Progresso tecnologico
Silicon Valley

The richest men in the world live here and this bunch of cities (which are 20 of them) two steps away from Los Angeles drives half of the country by itself.

 

The average income is of 94.000 dollars, much more higher than the national one of 53.000 dollars. However the county of Santa Clara, the beating heart of the Silicon Valley, registers a poverty rate of 19%.

And by walking around in Palo Alto, two steps away from the headquarters of the biggest tehcnological corporations of the world, we won’t find a free bench, because all of them are occupied by homeless.

While in San Josè, just 20 minutes from Palo Alto, we will find the “jungle” the biggest homeless’ camp of the country, just outside the headquarter of Adobe.

Russell Hancock, president of Joint Venture Silicon Valley, organisation for the local development, describes like that the scenario that he sees every day: “Silicon Valley is a look into the future we are creating and what we see is really creepy.

Many of the ones that got rich with the recent technological boom, don’t seem to be worry about the “mess” they are creating.
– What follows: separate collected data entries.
Lemma sc_append_wf c i v : changes_wf c -> changes_wf (sc_append c i v).
Proof.
  intros Hc. unfold sc_append. destruct (c !! i) as [l|] eqn:El.
  - case_bool_decide as Hlast; [done|]. apply map_Forall_insert_2; [|done].
    pose proof (Hc _ _ El) as Hl. cbn in Hl. destruct (no_stutter_last _ Hl) as (k & w & ->).
    rewrite last_snoc in Hlast. rewrite <- app_assoc. constructor; [done|congruence].
  - apply map_Forall_insert_2; [constructor|done].
Qed.

Lemma sc_append_last c i v : exists l, sc_append c i v !! i = Some l /\ last l = Some v.
Proof.
  unfold sc_append. destruct (c !! i) as [l|] eqn:El.
  - case_bool_decide as Hlast; [by eexists|]. rewrite lookup_insert_eq.
    eexists; split; [done|]. apply last_snoc.
  - rewrite lookup_insert_eq. by eexists.
Qed.

Lemma sc_append_other c i j v : i <> j -> sc_append c i v !! j = c !! j.
Proof.
  intros. unfold sc_append. destruct (c !! i); [case_bool_decide|];
    by rewrite ?lookup_insert_ne by done.
Qed.

Definition valid (s : StateChanges) (p : nat) : Prop := (p < length (keys s))%nat.

(** The key [p] sits at slot [sl] and offset [o]. *)
Definition at_slot (s : StateChanges) (p : nat) (sl : uint256.Int) (o : Z) : Prop :=
  exists k, keys s !! p = Some k /\ slot k = Some sl /\ offset k = o.

Record key_wf (s : StateChanges) (k : StorageKey) : Prop := {
  kw_children : forall sl m o c, children k !! sl = Some m -> m !! o = Some c ->
    at_slot s c sl o;
  kw_index : forall d c, childrenIndex k !! d = Some c -> valid s c;
  kw_changes : forall ch, changes k = Some ch -> changes_wf ch;
}.

Record states_wf (s : StateChanges) : Prop := {
  sw_roots : forall a p, roots s !! a = Some p -> valid s p;
  sw_index : forall a sl o tid p, findKey s a sl o tid = Some p ->
    exists k, keys s !! p = Some k /\ slot k = Some sl /\ offset k = o /\ typeId k = tid;
  sw_keys : forall p k, keys s !! p = Some k -> key_wf s k;
}.

(** [s'] has the keys of [s], at the same places, possibly with more in them. *)
Definition keys_ext (s s' : StateChanges) : Prop :=
  forall p k, keys s !! p = Some k -> exists k', keys s' !! p = Some k' /\
    slot k' = slot k /\ offset k' = offset k /\ typeId k' = typeId k.

Lemma keys_ext_valid s s' p : keys_ext s s' -> valid s p -> valid s' p.
Proof.
  intros He Hp. destruct (lookup_lt_is_Some_2 _ _ Hp) as [k Hk].
  destruct (He _ _ Hk) as (k' & Hk' & _). by eapply lookup_lt_Some.
Qed.

Lemma keys_ext_at s s' p sl o : keys_ext s s' -> at_slot s p sl o -> at_slot s' p sl o.
Proof.
  intros He (k & Hk & Hs & Ho). destruct (He _ _ Hk) as (k' & Hk' & Es & Eo & _).
  exists k'. by rewrite Es, Eo.
Qed.

Lemma key_wf_ext s s' k : keys_ext s s' -> key_wf s k -> key_wf s' k.
Proof.
  intros He [H1 H2 H3]. constructor; [|eauto using keys_ext_valid|done].
  intros. eapply keys_ext_at; [done|]. eauto.
Qed.

Lemma NewStateChanges_wf : states_wf NewStateChanges.
Proof.
  constructor.
  - intros a p. cbn. by rewrite lookup_empty.
  - intros a sl o tid p. unfold findKey. cbn. by rewrite lookup_empty.
  - intros p k. cbn. by rewrite lookup_nil.
Qed.

(** Replacing a key by one at the same place keeps the journal well formed. *)
Lemma store_key_ext s p k k' :
  keys s !! p = Some k -> slot k' = slot k -> offset k' = offset k -> typeId k' = typeId k ->
  keys_ext s (store_key s p k').
Proof.
  intros Hk Hs Ho Ht q x Hx. cbn. destruct (decide (p = q)) as [->|Hne].
  - rewrite list_lookup_insert_eq by (by eapply lookup_lt_Some). exists k'.
    rewrite Hk in Hx. injection Hx as <-. done.
  - rewrite list_lookup_insert_ne by done. eauto.
Qed.

Lemma store_key_wf s p k k' :
  states_wf s -> keys s !! p = Some k -> slot k' = slot k -> offset k' = offset k ->
  typeId k' = typeId k -> key_wf s k' -> states_wf (store_key s p k').
Proof.
  intros W Hk Hs Ho Ht Hk'. pose proof (store_key_ext _ _ _ _ Hk Hs Ho Ht) as He. constructor.
  - intros a q Hq. eapply keys_ext_valid; [done|]. by eapply (sw_roots _ W).
  - intros a sl o tid q Hq. destruct (sw_index _ W a sl o tid q Hq) as (x & Hx & E1 & E2 & E3).
    destruct (He _ _ Hx) as (x' & ? & F1 & F2 & F3). exists x'. by rewrite F1, F2, F3.
  - intros q x Hx. eapply key_wf_ext; [done|]. cbn in Hx.
    apply list_lookup_insert_Some in Hx as [(-> & <- & _)|(_ & Hx)]; [done|].
    by eapply (sw_keys _ W).
Qed.

(** Allocating a key whose pointers are valid. *)
Lemma alloc_wf s k :
  states_wf s -> key_wf s k ->
  states_wf (alloc s k).2 /\ keys_ext s (alloc s k).2 /\
  keys (alloc s k).2 !! (alloc s k).1 = Some k.
Proof.
  intros W Hk. cbn.
  assert (He : keys_ext s (set_keys (keys s ++ [k]) s)).
  { intros p x Hx. exists x. cbn. by rewrite lookup_app_l by (by eapply lookup_lt_Some). }
  split_and!; [|done|by rewrite lookup_app_r, Nat.sub_diag by lia]. constructor.
  - intros a p Hp. eapply keys_ext_valid; [done|]. by eapply (sw_roots _ W).
  - intros a sl o tid p Hp. destruct (sw_index _ W a sl o tid p Hp) as (x & Hx & ?).
    exists x. cbn. by rewrite lookup_app_l by (by eapply lookup_lt_Some).
  - intros p x Hx. eapply key_wf_ext; [done|]. cbn in Hx.
    apply lookup_snoc_Some in Hx as [(_ & Hx)|(-> & <-)]; [|done]. by eapply (sw_keys _ W).
Qed.

Lemma fresh_key_wf s sl o tid idx : key_wf s (NewBranchKey sl o tid idx).
Proof. by constructor; cbn; intros *; rewrite ?lookup_empty. Qed.

Lemma root_key_wf s : key_wf s NewRootKey.
Proof. by constructor; cbn; intros *; rewrite ?lookup_empty. Qed.

Lemma getRoot_wf s a :
  states_wf s -> states_wf (getRoot s a).2 /\ keys_ext s (getRoot s a).2 /\
  valid (getRoot s a).2 (getRoot s a).1 /\ roots (getRoot s a).2 !! a = Some (getRoot s a).1.
Proof.
  intros W. unfold getRoot. destruct (roots s !! a) as [p|] eqn:Ep.
  - split_and!; cbn; [done| |by eapply (sw_roots _ W)|done]. intros q k. eauto.
  - destruct (alloc_wf s NewRootKey W (root_key_wf s)) as (W' & He & Hk).
    destruct (alloc s NewRootKey) as [p s1] eqn:Es. cbn in *.
    assert (Hv : valid s1 p) by (by eapply lookup_lt_Some).
    split_and!; [|done|done|by rewrite lookup_insert_eq].
    destruct W' as [W1 W2 W3]. constructor; cbn.
    + intros b q. rewrite lookup_insert_Some. intros [[<- <-]|[_ Hq]]; [done|].
      by eapply W1.
    + exact W2.
    + intros q k Hq. destruct (W3 _ _ Hq) as [K1 K2 K3]. by constructor.
Qed.

(** [AddChild] succeeds on valid pointers and returns a key at the child's
    place. *)
Lemma AddChild_wf s kp cp child sl :
  states_wf s -> valid s kp -> keys s !! cp = Some child -> slot child = Some sl ->
  exists p s', AddChild s kp cp = Ret (p, s') /\ states_wf s' /\ keys_ext s s' /\
    at_slot s' p sl (offset child).
Proof.
  intros W Hkp Hc Hsl. destruct (lookup_lt_is_Some_2 _ _ Hkp) as [k Hk].
  unfold AddChild, deref. rewrite Hk, Hc. cbn [rbind]. rewrite Hsl.
  set (bySlot := default ∅ (children k !! sl) : gmap Z nat).
  destruct (sw_keys _ W _ _ Hk) as [K1 K2 K3].
  assert (Hby : forall o c, bySlot !! o = Some c -> at_slot s c sl o).
  { intros o c. unfold bySlot. destruct (children k !! sl) as [m|] eqn:Em; cbn;
      [by eapply K1|by rewrite lookup_empty]. }
  assert (Hcp : at_slot s cp sl (offset child)) by (by exists child).
  destruct (bySlot !! offset child) as [ex|] eqn:Eex; eexists _, _; (split; [done|]).
  all: match goal with |- states_wf (store_key _ _ ?x) /\ _ => set (k' := x) end.
  all: assert (Hk' : key_wf s k'); [constructor; cbn|].
  all: try (pose proof (store_key_ext s kp k k' Hk eq_refl eq_refl eq_refl) as He;
            split; [by eapply store_key_wf|split; [done|eapply keys_ext_at; eauto]]).
  all: try done.
  all: try (intros d c Hd; destruct (childrenIndex k !! kdata child); [by eapply K2|];
            apply lookup_insert_Some in Hd as [[_ <-]|[_ Hd]];
              [by eapply lookup_lt_Some|by eapply K2]).
  all: intros sl' m o c Hm Ho; apply lookup_insert_Some in Hm as [[<- <-]|[_ Hm]];
       [|by eapply K1].
  - by eapply Hby.
  - apply lookup_insert_Some in Ho as [[<- <-]|[_ Ho]]; [done|by eapply Hby].
Qed.
(** * vm/gas_table.go *)

(** [if err != nil { return 0, err }] after a gas computation, and
    [if overflow { return 0, ErrGasUintOverflow }] after a checked operation. *)
Definition gas_try {S} (m : ST S (Z * option Err)) (k : Z -> ST S (Z * option Err))
    : ST S (Z * option Err) :=
  bind m (fun '(g, err) => match err with Some e => ret (0, Some e) | None => k g end).
Definition gas_ovf {S} (r : Z * bool) (k : Z -> ST S (Z * option Err)) : ST S (Z * option Err) :=
  let '(v, overflow) := r in
  if overflow then ret (0, Some ErrGasUintOverflow) else k v.
Notation "'let!' x ':=' m 'in' k" := (gas_try m (fun x => k))
  (at level 10, x name, m at level 100, k at level 200) : go_scope.
Notation "'ovf!' x ':=' r 'in' k" := (gas_ovf r (fun x => k))
  (at level 10, x name, r at level 100, k at level 200) : go_scope.

Section GasTable.
Context {L : Libs}.

(** [func memoryGasCost(mem *Memory, newMemSize uint64) (uint64, error)] *)
Definition memoryGasCost (mem : Memory) (newMemSize : Z) : (Z * option Err) * Memory :=
  if newMemSize =? 0 then ((0, None), mem)
  else if 0x1FFFFFFFE0 <? newMemSize then ((0, Some ErrGasUintOverflow), mem)
  else
    let newMemSizeWords := toWordSize newMemSize in
    let newMemSize := u64 (newMemSizeWords * 32) in
    if u64 (Len mem) <? newMemSize then
      let square := u64 (newMemSizeWords * newMemSizeWords) in
      let linCoef := u64 (newMemSizeWords * params.MemoryGas) in
      let quadCoef := square / params.QuadCoeffDiv in
      let newTotalFee := u64 (linCoef + quadCoef) in
      let fee := u64 (newTotalFee - lastGasCost mem) in
      ((fee, None), mkMemory (store mem) (cap mem) newTotalFee)
    else ((0, None), mem).

Definition memGas (memorySize : Z) : ST St (Z * option Err) :=
  zoom memory set_memory (fun m => Ret (memoryGasCost m memorySize)).

Definition memoryCopierGas (stackpos : Z) : gasFunc := fun env memorySize =>
  let! gas := memGas memorySize in
  let* n := back_ stackpos in
  ovf! words := uint256.Uint64WithOverflow n in
  ovf! words := math.SafeMul (toWordSize words) params.CopyGas in
  ovf! gas := math.SafeAdd gas words in
  ret (gas, None).

Definition gasCallDataCopy : gasFunc := memoryCopierGas 2.
Definition gasCodeCopy : gasFunc := memoryCopierGas 2.
Definition gasMcopy : gasFunc := memoryCopierGas 2.
Definition gasExtCodeCopy : gasFunc := memoryCopierGas 3.
Definition gasReturnDataCopy : gasFunc := memoryCopierGas 2.

Definition is_zeroHash (h : Hash) : bool := bytes_eqb h zeroHash.

Definition gasSStore : gasFunc := fun env memorySize =>
  let* y := back_ 1 in
  let* x := back_ 0 in
  let* self := address_ in
  let* current := query (fun d => StateDB.GetState d self (uint256.Bytes32 x)) in
  let rules := chainRules env in
  if params.IsPetersburg rules || negb (params.IsConstantinople rules) then
    if is_zeroHash current && negb (uint256.Sign y =? 0) then
      ret (params.SstoreSetGas, None)
    else if negb (is_zeroHash current) && (uint256.Sign y =? 0) then
      update (StateDB.AddRefund params.SstoreRefundGas) ;;;
      ret (params.SstoreClearGas, None)
    else ret (params.SstoreResetGas, None)
  else
    let value := uint256.Bytes32 y in
    if bytes_eqb current value then ret (params.NetSstoreNoopGas, None)
    else
      let* original := query (fun d => StateDB.GetCommittedState d self (uint256.Bytes32 x)) in
      if bytes_eqb original current then
        if is_zeroHash original then ret (params.NetSstoreInitGas, None)
        else
          (if is_zeroHash value then update (StateDB.AddRefund params.NetSstoreClearRefund)
           else ret tt) ;;;
          ret (params.NetSstoreCleanGas, None)
      else
        (if negb (is_zeroHash original) then
           if is_zeroHash current then update (StateDB.SubRefund params.NetSstoreClearRefund)
           else if is_zeroHash value then update (StateDB.AddRefund params.NetSstoreClearRefund)
           else ret tt
         else ret tt) ;;;
        (if bytes_eqb original value then
           if is_zeroHash original then
             update (StateDB.AddRefund params.NetSstoreResetClearRefund)
           else update (StateDB.AddRefund params.NetSstoreResetRefund)
         else ret tt) ;;;
        ret (params.NetSstoreDirtyGas, None).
The richness of the Silicon Valley is prodigious as always.

But how much we used to realise the technological boom, didn’t help to “raise the boats”. Only few of them. It doesn’t work like before. Suddenly we see that the people is shocked”.

The rest of the world

The Silicon Valley is only a window on the future that is waiting for the whole world. A distorted and enhanced mirror of that small outbreaks that are starting to expande themselves all over the world.

Even in the rest of the United States and in Europe the inequality between really poors and super-riches is sharply increasing. And are many the ones that blame for it the current industrial revolution.

Progresso tecnologico
Industrial revolution

Many jobs are disappearing and only the ones that have the skills and the possibility to cut off a job’s postion between the élite will be really lucky and gratified.

 

We are not simply talking about machines that steal the job to the human beings. But about something much more deep that sneaks into the human nature and changes its social structure.

It’s about the small companies that disappear, to leave the place to the corporations and the needs that quickly change and the human skills are not able to keep up.

It’s a view onto the future we are creating, the one that we believed relegated in the science-fiction and that, instead, we are turning into reality.

That stories about a dystopian future governed not any more by the citizens but by the corporations, to which every single country must be subject. It’s the future told, for example, by the netflix tv serie, Continuum.

A future governed by powerfull corporations that the rebel are trying to change. It’s this one the future that we are creating, but is it really there that we want to arrive?